CS GROUP – ROMANIA team has a very strong experience in designing and implementing software solutions for big-data processing. It brings in the enRichMyData project the experience gained during implementation of toolboxes and processing chains for Earth Observation domain (where we deal with large amounts of data in terms of terabytes and even petabytes, that are processed on multiple machines). - What personally motivated you to join the enRichMyData project, and in what unique ways does the CS GROUP – ROMANIA enrich the project as a partner?
TAO (stands for Tool Augmentation by user enhancements and Orchestration) is a very powerful open source, lightweight, generic, extensible and distributed orchestration framework. It was already providing some of the scaling and reusing capabilities required within the enRichMyData project. Nevertheless, it is intended more for Earth Observation processing chains. Our goal is to make it, within enRichMyData project, more flexible and applicable for pipelines implementation in other domains. - The endeavor your team is undertaking involves crafting two tools (ScalR and ReusR) for the enrichMyData toolbox. Could you shed light on the complexities you face in terms of juggling between the different natures of those tools and their intended use?
The two tools are provided actually as a single tool (TAO) offering both reusing capabilities, through its web interface but also scaling capability (a more invisible part for the user) that allows horizontal scaling of the pipelines using various resource managers (the resource managers are in charge with the execution on various platforms, depending on the implementation chosen). - As the creator of ScalR, what aspect of the tool’s functionality do you find most innovative and impactful?
We believe the visual designer for workflows can be an important feature for users less familiar with workflow languages. In addition, being able to define a workflow once and execute it on various backends is very useful, making it easier to switch between job runners if necessary. - Have there been any specific challenges you’ve encountered while developing ScalR, and how have you addressed them?
TAO has a strong feature set but was originally designed with a specific problem domain in mind. Because of this, it’s sometimes heavy on jargon and can be confusing for other users. We are trying to make it more approachable to new users, which should improve on this. - Can you share a personal experience where ScalR successfully managed to achieve higher data quality and improved data flow readability?
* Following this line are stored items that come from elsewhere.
(* ===== verification/StreamWriter.v ===== *)
(** * StreamWriter: the server side of streaming.go

    [streamWriter] with [Send], [Close], [stopHeartbeat]; [HandleStream] with
    its heartbeat goroutine; [buildErrorReply].  The code of both goroutines is
    written once, as a tree of atomic actions on the shared state ([proc]); it
    is run by itself ([run], the behaviour without heartbeats) and interleaved
    with the heartbeat goroutine ([step], one atomic action at a time). *)
From Stdlib Require Import ZArith Lia.
From stdpp Require Import base gmap strings list relations.
From S2P Require Import Prelude GoStrings Messages Errors GoIO Frames MediaType Http Codec Service.
Local Open Scope Z_scope.

(** ** The shared state *)
Inductive thread := Main | Heartbeat.
#[export] Instance thread_eq_dec : EqDecision thread.
Proof. solve_decision. Defined.

(** [type streamWriter struct], with the writer it shares; [sw_ctx] are the
    answers the request context will give to the coming [ctx.Err()] calls
    (past the end: not cancelled). *)
Record streamWriter := mkStreamWriter {
  sw_w : ResponseWriter;
  sw_mu : option thread;    (* the goroutine that holds the mutex *)
  sw_closed : bool;
  sw_stop : bool;           (* the channel [stop] is closed *)
  sw_stopped : bool;        (* the channel [stopped] is closed *)
  sw_once : bool;           (* [stopOnce] has run *)
  sw_ctx : list (option goerror)
}.

Definition with_w (s : streamWriter) (w : ResponseWriter) : streamWriter :=
  mkStreamWriter w (sw_mu s) (sw_closed s) (sw_stop s) (sw_stopped s) (sw_once s) (sw_ctx s).
Definition with_mu (s : streamWriter) (mu : option thread) : streamWriter :=
  mkStreamWriter (sw_w s) mu (sw_closed s) (sw_stop s) (sw_stopped s) (sw_once s) (sw_ctx s).
Definition with_closed (s : streamWriter) : streamWriter :=
  mkStreamWriter (sw_w s) (sw_mu s) true (sw_stop s) (sw_stopped s) (sw_once s) (sw_ctx s).
Definition with_stop (s : streamWriter) : streamWriter :=
  mkStreamWriter (sw_w s) (sw_mu s) (sw_closed s) true (sw_stopped s) (sw_once s) (sw_ctx s).
Definition with_stopped (s : streamWriter) : streamWriter :=
  mkStreamWriter (sw_w s) (sw_mu s) (sw_closed s) (sw_stop s) true (sw_once s) (sw_ctx s).
Definition with_once (s : streamWriter) : streamWriter :=
  mkStreamWriter (sw_w s) (sw_mu s) (sw_closed s) (sw_stop s) (sw_stopped s) true (sw_ctx s).
Definition with_ctx (s : streamWriter) (l : list (option goerror)) : streamWriter :=
  mkStreamWriter (sw_w s) (sw_mu s) (sw_closed s) (sw_stop s) (sw_stopped s) (sw_once s) l.

(** ** Code as a tree of atomic actions *)
Inductive proc (A : Type) :=
| Return (a : A)
| Crash (why : string)                                     (* a panic that unwinds the goroutine *)
| Lock (k : proc A)
| Unlock (k : proc A)
| GetClosed (k : bool -> proc A)
| SetClosed (k : proc A)
| WWrite (p : bytes) (k : option goerror -> proc A)        (* w.Write *)
| WFlush (k : proc A)
| OnceDone (k : bool -> proc A)
| SetOnce (k : proc A)
| CloseStop (k : proc A)
| WaitStopped (k : proc A)
| CtxErr (k : option goerror -> proc A).
Arguments Return {A}. Arguments Crash {A}. Arguments Lock {A}. Arguments Unlock {A}.
Arguments GetClosed {A}. Arguments SetClosed {A}. Arguments WWrite {A}. Arguments WFlush {A}.
Arguments OnceDone {A}. Arguments SetOnce {A}. Arguments CloseStop {A}.
Arguments WaitStopped {A}. Arguments CtxErr {A}.

(** The next atomic action of goroutine [t]; [None] when it has ended or is
    blocked. *)
Definition pstep {A} (t : thread) (s : streamWriter) (p : proc A) : option (streamWriter * proc A) :=
  match p with
  | Return _ | Crash _ => None
  | Lock k => match sw_mu s with None => Some (with_mu s (Some t), k) | Some _ => None end
  | Unlock k =>
    match sw_mu s with
    | Some _ => Some (with_mu s None, k)
    | None => Some (s, Crash "sync: unlock of unlocked mutex")
    end
  | GetClosed k => Some (s, k (sw_closed s))
  | SetClosed k => Some (with_closed s, k)
  | WWrite b k => let '(w, (_, e)) := io_Write (sw_w s) b in Some (with_w s w, k e)
  | WFlush k => Some (with_w s (RW_Flush (sw_w s)), k)
  | OnceDone k => Some (s, k (sw_once s))
  | SetOnce k => Some (with_once s, k)
  | CloseStop k =>
    if sw_stop s then Some (s, Crash "close of closed channel") else Some (with_stop s, k)
  | WaitStopped k => if sw_stopped s then Some (s, k) else None
  | CtxErr k => match sw_ctx s with [] => Some (s, k None) | e :: l => Some (with_ctx s l, k e) end
  end.

(** ** The operations *)
Section Code.
Context `{Codec} (enc : encoding).

(** [stream.Writer.WriteFrame] on the shared writer: two writes. *)
Definition WriteFrame_p {A} (flag : byte) (payload : bytes) (k : option goerror -> proc A) : proc A :=
  WWrite (frame_header flag (Z.of_nat (length payload))) (fun err =>
    match err with
    | Some e => k (Some e)
    | None =>
      if (0 <? length payload)%nat then
        WWrite payload (fun err => match err with Some e => k (Some e) | None => k None end)
      else k None
    end).

Definition stopHeartbeat {A} (k : proc A) : proc A :=
  OnceDone (fun done => if done then k else CloseStop (WaitStopped (SetOnce k))).

Definition Send {A} (msg : option message) (k : option goerror -> proc A) : proc A :=
  Lock (GetClosed (fun closed =>
    if closed then Unlock (k (Some (ErrSentinel ErrStreamClosed)))
    else
      match marshal enc msg with
      | inr err =>
        Unlock (k (Some (ErrWrap ("while marshalling stream message: " +:+ error_text err) err)))
      | inl payload =>
        WriteFrame_p FlagData payload (fun err =>
          match err with
          | Some e => Unlock (k (Some e))
          | None => WFlush (Unlock (k None))
          end)
      end)).

Definition Close {A} (msg : option message) (k : option goerror -> proc A) : proc A :=
  stopHeartbeat (Lock (GetClosed (fun closed =>
    if closed then Unlock (k (Some (ErrSentinel ErrStreamClosed)))
    else SetClosed
      match match msg with Some _ => marshal enc msg | None => inl [] end with
      | inr err =>
        Unlock (k (Some (ErrWrap ("while marshalling final stream message: " +:+ error_text err) err)))
      | inl payload =>
        WriteFrame_p FlagFinal payload (fun err =>
          match err with
          | Some e => Unlock (k (Some e))
          | None => WFlush (Unlock (k None))
          end)
      end))).

(** One tick of the heartbeat goroutine; whether its loop goes on. *)
Definition heartbeat_tick : proc bool :=
  Lock (GetClosed (fun closed =>
    if closed then Unlock (Return false)
    else WriteFrame_p FlagHeartbeat [] (fun _ => WFlush (Unlock (Return true))))).

Definition buildErrorReply (err : goerror) : outcome Messages.Reply :=
  match as_Error err with
  | Some e =>
    match ProtoMessage e with
    | Some (MReply r) => Ret r
    | _ => Panic "interface conversion: proto.Message is not *v1.Reply"
    end
  | None => Ret (mkReply (Itoa CodeInternalError) (error_text err) None)
  end.

(** A handler only has the [StreamWriter] interface: the tree of the calls it
    makes, each continuing with what the call returned.  It may panic. *)
Inductive stream_handler :=
| SHReturn (err : option goerror)
| SHPanic (why : string)
| SHSend (m : option message) (next : option goerror -> stream_handler)
| SHClose (m : option message) (next : option goerror -> stream_handler)
| SHCtxErr (next : option goerror -> stream_handler).

Fixpoint call_handler {A} (h : stream_handler) (k : option goerror -> proc A) : proc A :=
  match h with
  | SHReturn err => k err
  | SHPanic w => Crash w
  | SHSend m next => Send m (fun r => call_handler (next r) k)
  | SHClose m next => Close m (fun r => call_handler (next r) k)
  | SHCtxErr next => CtxErr (fun r => call_handler (next r) k)
  end.

(** The end of [HandleStream], after the handler returned [err]. *)
Definition finish_stream (err : option goerror) : proc unit :=
  stopHeartbeat
    match err with
    | None => Return tt
    | Some e =>
      GetClosed (fun closed =>
        if closed then Return tt
        else Lock
          match buildErrorReply e with
          | Panic w => Unlock (Crash w)
          | Ret reply =>
            match marshal enc (Some (MReply reply)) with
            | inr _ => Unlock (Return tt)
            | inl payload =>
              WriteFrame_p FlagError payload (fun writeErr =>
                match writeErr with
                | Some _ => Unlock (Return tt)
                | None => WFlush (Unlock (Return tt))
                end)
            end
          end)
    end.

(** [HandleStream] from the call of the handler on. *)
Definition handle_stream (h : stream_handler) : proc unit := call_handler h finish_stream.
End Code.

(** ** The start of HandleStream *)
Definition DefaultHeartbeatInterval : Z := 30 * 10 ^ 9.

(** [StreamConfig.HeartbeatInterval]; [None] is a nil config. *)
Definition heartbeat_interval (conf : option Z) : Z :=
  match conf with
  | Some i => if i =? 0 then DefaultHeartbeatInterval else i
  | None => DefaultHeartbeatInterval
  end.

Definition stream_encoding (accept : string) : option encoding :=
  if decide (accept = ContentStreamJSON) then Some JSON
  else if decide (accept = ContentStreamProtoBuf) then Some ProtoBuf
  else None.

Definition stream_accept_error (accept : string) : string :=
  "Accept header '" +:+ accept +:+ "' is not a supported streaming content type; " +:+
  "expected '" +:+ ContentStreamJSON +:+ "' or '" +:+ ContentStreamProtoBuf +:+ "'".

(** Either the request is answered with an error reply, or the stream starts:
    the writer with its headers, the encoding and whether the heartbeat
    goroutine runs. *)
Inductive stream_start :=
| Rejected (reply : outcome (ResponseWriter * Header))
| Started (w : ResponseWriter) (enc : encoding) (heartbeats : bool).

Definition HandleStream_start `{UnicodeTables, Codec} (w : ResponseWriter) (rh : Header) (conf : option Z)
    : stream_start :=
  if negb (rw_flusher w) then
    Rejected (ReplyWithCode w rh CodeInternalError None "response writer does not support streaming")
  else
    let accept := normalizeMediaType (Header_Get rh "Accept") in
    match stream_encoding accept with
    | None =>
      Rejected (ReplyWithCode w rh CodeBadRequest None (stream_accept_error (Header_Get rh "Accept")))
    | Some enc =>
      Started (setServiceHeaders (set_content_type w accept)) enc (0 <? heartbeat_interval conf)
    end.

(** The streamWriter as HandleStream builds it: without heartbeats [stopped]
    is closed at once. *)
Definition new_streamWriter (w : ResponseWriter) (heartbeats : bool) (ctx : list (option goerror))
    : streamWriter := mkStreamWriter w None false false (negb heartbeats) false ctx.

(** ** Running alone *)

(** The run of a goroutine by itself; [None] when it would block for ever. *)
Fixpoint run {A} (t : thread) (p : proc A) (s : streamWriter) : option (streamWriter * outcome A) :=
  match p with
  | Return a => Some (s, Ret a)
  | Crash w => Some (s, Panic w)
  | Lock k => match sw_mu s with None => run t k (with_mu s (Some t)) | Some _ => None end
  | Unlock k =>
    match sw_mu s with
    | Some _ => run t k (with_mu s None)
    | None => Some (s, Panic "sync: unlock of unlocked mutex")
    end
  | GetClosed k => run t (k (sw_closed s)) s
  | SetClosed k => run t k (with_closed s)
  | WWrite b k => let '(w, (_, e)) := io_Write (sw_w s) b in run t (k e) (with_w s w)
  | WFlush k => run t k (with_w s (RW_Flush (sw_w s)))
  | OnceDone k => run t (k (sw_once s)) s
  | SetOnce k => run t k (with_once s)
  | CloseStop k =>
    if sw_stop s then Some (s, Panic "close of closed channel") else run t k (with_stop s)
  | WaitStopped k => if sw_stopped s then run t k s else None
  | CtxErr k => match sw_ctx s with [] => run t (k None) s | e :: l => run t (k e) (with_ctx s l) end
  end.

(** ** Interleaving *)

(** The heartbeat goroutine: in its [select], in a tick, or ended. *)
Inductive hb_state := HSelect | HTick (p : proc bool) | HDone.

Record config := mkConfig { c_sw : streamWriter; c_main : proc unit; c_hb : hb_state }.

(** One atomic action of either goroutine.  The ticker may fire at any time;
    when it has fired and [stop] is closed as well, select takes either. *)
Inductive step : config -> config -> Prop :=
| step_main s p h s' p' :
    pstep Main s p = Some (s', p') -> step (mkConfig s p h) (mkConfig s' p' h)
| step_select_stop s p :
    sw_stop s = true -> step (mkConfig s p HSelect) (mkConfig (with_stopped s) p HDone)
| step_select_tick s p :
    step (mkConfig s p HSelect) (mkConfig s p (HTick heartbeat_tick))
| step_tick s p q s' q' :
    pstep Heartbeat s q = Some (s', q') -> step (mkConfig s p (HTick q)) (mkConfig s' p (HTick q'))
| step_tick_continue s p :
    step (mkConfig s p (HTick (Return true))) (mkConfig s p HSelect)
| step_tick_return s p :
    step (mkConfig s p (HTick (Return false))) (mkConfig (with_stopped s) p HDone).

(** The configuration when [HandleStream] calls the handler. *)
Definition stream_config `{Codec} (w : ResponseWriter) (enc : encoding) (heartbeats : bool)
    (ctx : list (option goerror)) (h : stream_handler) : config :=
  mkConfig (new_streamWriter w heartbeats ctx) (handle_stream enc h)
    (if heartbeats then HSelect else HDone).

Definition reachable (c0 c : config) : Prop := rtc step c0 c.

(** The goroutine of the handler has ended: it returned or panicked. *)
Definition ended (p : proc unit) : option (outcome unit) :=
  match p with Return a => Some (Ret a) | Crash w => Some (Panic w) | _ => None end.

(** ** The contract: the frames a handler produces

    What each call answers and the frame it sends, on a connection that does
    not fail. *)
Section Spec.
Context `{Codec} (enc : encoding).

Definition send_result (closed : bool) (m : option message) : list frame * option goerror :=
  if closed then ([], Some (ErrSentinel ErrStreamClosed))
  else match marshal enc m with
       | inl b => ([mkFrame FlagData b], None)
       | inr e => ([], Some (ErrWrap ("while marshalling stream message: " +:+ error_text e) e))
       end.

Definition close_result (closed : bool) (m : option message) : list frame * option goerror :=
  if closed then ([], Some (ErrSentinel ErrStreamClosed))
  else match match m with Some _ => marshal enc m | None => inl [] end with
       | inl b => ([mkFrame FlagFinal b], None)
       | inr e => ([], Some (ErrWrap ("while marshalling final stream message: " +:+ error_text e) e))
       end.

(** The frames, whether the stream was closed, and how the handler ended. *)
Fixpoint handler_frames (closed : bool) (ctx : list (option goerror)) (h : stream_handler)
    : list frame * bool * outcome (option goerror) :=
  match h with
  | SHReturn err => ([], closed, Ret err)
  | SHPanic w => ([], closed, Panic w)
  | SHSend m next =>
    let '(fs, r) := send_result closed m in
    let '(l, c, o) := handler_frames closed ctx (next r) in (fs ++ l, c, o)
  | SHClose m next =>
    let '(fs, r) := close_result closed m in
    let '(l, c, o) := handler_frames true ctx (next r) in (fs ++ l, c, o)
  | SHCtxErr next =>
    match ctx with
    | [] => handler_frames closed [] (next None)
    | e :: l => handler_frames closed l (next e)
    end
  end.

(** The error frame of a handler that failed before closing. *)
Definition error_frames (e : goerror) : list frame * outcome unit :=
  match buildErrorReply e with
  | Panic w => ([], Panic w)
  | Ret reply =>
    match marshal enc (Some (MReply reply)) with
    | inl b => ([mkFrame FlagError b], Ret tt)
    | inr _ => ([], Ret tt)
    end
  end.

(** The frames of a stream, heartbeats apart, and how HandleStream ends. *)
Definition stream_frames (ctx : list (option goerror)) (h : stream_handler) : list frame * outcome unit :=
  let '(fs, closed, o) := handler_frames false ctx h in
  match o with
  | Panic w => (fs, Panic w)
  | Ret (Some e) =>
    if closed then (fs, Ret tt) else let '(l, r) := error_frames e in (fs ++ l, r)
  | Ret None => (fs, Ret tt)
  end.
End Spec.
The ScalR is still under development (as sub-functionality of TAO) and its role is not to improve the data quality but to provide horizontal scalability of pipeline executions. Thus, one of our major achievements during enRichMyData project so far was the first successful integration of the Kubernetes as a Resource Manager in TAO, allowing the execution of TAO workflows in a Kubernetes cluster. Even if the integration is at the beginning, the initial results are very promising and encouraging. Also, we added recently in TAO (still under development, but first results are also encouraging) the notifications using websockets. This allows a more reactive web interface in the changes during executions and other notifications. - As the creator of ReusR, what specific aspects of the tool’s features do you believe provide the most value to users?
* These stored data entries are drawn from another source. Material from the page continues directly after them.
(** No deadlock: until the handler's goroutine has ended, some goroutine can
    act without a new tick. *)
Lemma ctl_progress P ph lk c :
  ctl P ph lk c -> ended (c_main c) = None -> exists c', quiet_step c c'.
Proof.
  destruct c as [s p h]. intros [Hwf Hhb Hmu Hex Hstop Honce Hstopped Hj] He. cbn [c_sw c_main c_hb] in *.
  destruct p as [a|x|k|k|k|k|b k|k|k|k|k|k|k]; cbn [wf ended] in *; try done;
    try (eexists; apply quiet_main; reflexivity).
  - (* Lock *) destruct Hwf as [-> _]. destruct (hb_holds h) eqn:Eh.
    + destruct h as [|q|]; try done. destruct (hb_can_step s q Hhb Eh Hmu) as (s' & q' & E).
      eexists. by apply quiet_tick.
    + eexists. apply quiet_main. cbn [pstep]. rewrite Hmu. reflexivity.
  - (* Unlock *) destruct (sw_mu s) eqn:Em; eexists; apply quiet_main; cbn [pstep]; rewrite Em; reflexivity.
  - (* WWrite *) destruct (io_Write (sw_w s) b) as [w [n e]] eqn:Ew. eexists. apply quiet_main.
    cbn [pstep]. rewrite Ew. reflexivity.
  - (* CloseStop *) destruct Hwf as (_ & -> & _). eexists. apply quiet_main. cbn [pstep].
    rewrite Hstop. reflexivity.
  - (* WaitStopped *) destruct Hwf as (-> & -> & _). destruct h as [|q|].
    + eexists. split; [by apply step_select_stop|]. intros (s1 & p1 & E1 & E2). simplify_eq.
    + destruct (hb_holds (HTick q)) eqn:Eh.
      * destruct (hb_can_step s q Hhb Eh Hmu) as (s' & q' & E). eexists. by apply quiet_tick.
      * destruct Hhb as [| | | |b|[]]; try done.
        -- eexists. apply quiet_tick. unfold heartbeat_tick. cbn [pstep]. rewrite Hmu. reflexivity.
        -- eexists. split; [apply step_tick_continue|]. intros (s1 & p1 & E1 & E2). simplify_eq.
        -- eexists. split; [apply step_tick_return|]. intros (s1 & p1 & E1 & E2). simplify_eq.
    + eexists. apply quiet_main. cbn [pstep]. rewrite Hstopped. reflexivity.
  - (* CtxErr *) destruct (sw_ctx s) eqn:Ec; eexists; apply quiet_main; cbn [pstep]; rewrite Ec; reflexivity.
Qed.

(** ** Termination: without new ticks every execution is finite *)
Definition halts (c : config) : Prop := Acc (fun c' c => quiet_step c c') c.

Lemma halts_intro c : (forall c', quiet_step c c' -> halts c') -> halts c.
Proof. by constructor. Qed.

(** With the handler's goroutine fixed, the heartbeat goroutine runs out of
    steps. *)
Lemma halts_hb p :
  (forall s s' p' h, pstep Main s p = Some (s', p') -> halts (mkConfig s' p' h)) ->
  forall s h, halts (mkConfig s p h).
Proof.
  intros Hp.
  assert (forall s, halts (mkConfig s p HDone)) as Hdone.
  { intros s. apply halts_intro. intros c' [Hs _]. inv Hs. eauto. }
  assert (forall s, halts (mkConfig s p HSelect)) as Hselect.
  { intros s. apply halts_intro. intros c' [Hs Ht]. inv Hs; eauto. destruct Ht. by exists s, p. }
  assert (forall s (b : bool), halts (mkConfig s p (HTick (Return b)))) as Hret.
  { intros s b. apply halts_intro. intros c' [Hs _]. inv Hs; eauto; done. }
  assert (forall s w, halts (mkConfig s p (HTick (Crash w)))) as Hcrash.
  { intros s w. apply halts_intro. intros c' [Hs _]. inv Hs; eauto; done. }
  assert (forall q s, halts (mkConfig s p (HTick q))) as Htick.
  { intros q. induction q; intros s; eauto; apply halts_intro; intros c' [Hs _]; inv Hs; eauto;
      match goal with E : pstep _ _ _ = _ |- _ => cbn [pstep] in E; repeat case_match; simplify_eq end; eauto. }
  intros s [|q|]; eauto.
Qed.

Lemma halts_config p : forall s h, halts (mkConfig s p h).
Proof.
  assert (forall w s h, halts (mkConfig s (Crash w) h)) as Hcrash
    by (intros w; apply halts_hb; done).
  induction p; eauto; apply halts_hb; intros s s' p' h E; cbn [pstep] in E;
    repeat case_match; simplify_eq; eauto.
Qed.

(** ** Properties *)
Section Properties.
Context `{Codec}.

Definition conf_body (c : config) : bytes := rw_body (sw_w (c_sw c)).
Definition conf_status (c : config) : option (Z * Header) := rw_status (sw_w (c_sw c)).

(** The status of the response once something was sent. *)
Lemma healthy_status body0 h0 w bs :
  healthy body0 h0 w -> rw_body w = body0 ++ bs -> bs <> [] -> rw_status w = Some (CodeOK, h0).
Proof.
  intros (_ & _ & [[_ E]|E]) Hb Hne; [|done]. rewrite E in Hb.
  apply (f_equal length) in Hb. rewrite length_app in Hb. destruct bs; [done|]. simpl in Hb. lia.
Qed.

Lemma encode_frames_nil fs : encode_frames fs = [] -> fs = [].
Proof.
  destruct fs as [|f fs]; [done|]. rewrite encode_frames_cons. intros E.
  apply (f_equal length) in E. rewrite length_app, length_encode_frame in E. done.
Qed.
The ReusR is covered also by the TAO framework that comes with the possibility to version the components various components (Application containers, processing components, workflows etc.). This brings to the users the option to reuse the versioned components in easily creating new workflows or clone workflows from current ones. The cloned workflows can be used, by changing a component in the workflow with another one, for comparing results between pipelines executions or just to easily extend the current workflow with new steps. - What excites you the most about the integration of ReusR within the enRichMyData toolkit and its potential impact?
The ability to version and reuse various components (processing components, workflows, different application containers) allow to easily interchange the components. The changes can be done by the user by simply removing some components on a dashboard and replacing them with a simple drag and drop. Validations about compatibilities are also perform during operations. Nevertheless, some operations will be also impossible to manage like in the cases when some component versions become obsolete, and they cannot be integrated in the workflows. Nevertheless, the ease of integrating new components and (re)use them makes the tool a very powerful one.